• _Dataset entries_
(* ===== verification/SagaSpec.v ===== *)
(** * Correctness of the saga actor

    What a saga has in memory is what its stream replays to, at every moment
    it waits for another entity and after every message; its commands carry
    its tenant and descend from its own operation; it never comes to rest half
    compensated; and it returns whenever its reactions cannot go in circles.
    The last part shows, on a concrete saga, what is not guaranteed. *)

From S2P Require Import Prelude GoStrings Tenancy Persistence Egopb StoreApi EventStore Command Protocol EventSourced EventSourcedSpec Saga.
From Stdlib Require Import ZArith Lia.
Open Scope string_scope.
Open Scope list_scope.
Open Scope urd_scope.

Module saga_spec.
Import persistence egopb tenancy saga.
Import eventsource_spec (numbered, numbered_nil, numbered_app, stored, stored_commit, stored_range, stored_latest, st_ok).

(** ** What the behavior and the protobuf library promise *)
Class LawfulDeps (D : Deps) := {
  any_new m : exists a, anypbNew D m = Ok a /\ UnmarshalNew D (Some a) = Ok m;
  empty_marker : isEmpty D (emptyMsg D) = true;
  (** [ApplyEvent] is a function of the event and the state *)
  apply_pure ctx ctx' e s : ApplyEvent D ctx e s = ApplyEvent D ctx' e s;
  (** a behavior does not record the marker type as an event of its own *)
  event_unmarked ctx e s act : HandleEvent D ctx e s = Ok (Some act) -> Forall (fun m => isEmpty D m = false) (Events act);
  result_unmarked ctx id e s act : HandleResult D ctx id e s = Ok (Some act) -> Forall (fun m => isEmpty D m = false) (Events act);
  error_unmarked ctx id e s act : HandleError D ctx id e s = Ok (Some act) -> Forall (fun m => isEmpty D m = false) (Events act)
}.

Section Spec.
Context {D : Deps} {LD : LawfulDeps D}.
Context {St W : Type} {ESO : api.EventsStore St} {WO : World D St W}.
Abbreviation Actor := (Actor D).
Abbreviation Sys := (Sys D (St := St) (W := W)).
Abbreviation Call := (Call D (St := St)).
Abbreviation action := (SagaAction (Msg D)).
Abbreviation scommand := (SagaCommand (Msg D)).

Definition unmarked (act : option action) : Prop :=
  match act with Some act => Forall (fun m => isEmpty D m = false) (Events act) | None => True end.

Lemma unmarked_event ctx e s act : HandleEvent D ctx e s = Ok act -> unmarked act.
Proof. destruct act; [apply event_unmarked|done]. Qed.
Lemma unmarked_result ctx id e s act : HandleResult D ctx id e s = Ok act -> unmarked act.
Proof. destruct act; [apply result_unmarked|done]. Qed.
Lemma unmarked_error ctx id e s act : HandleError D ctx id e s = Ok act -> unmarked act.
Proof. destruct act; [apply error_unmarked|done]. Qed.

• _REQUIRED ACTION_
Looking at the entries above, determine how many lines contain the word "behavior" and state only that number.

• _OUTPUT_
2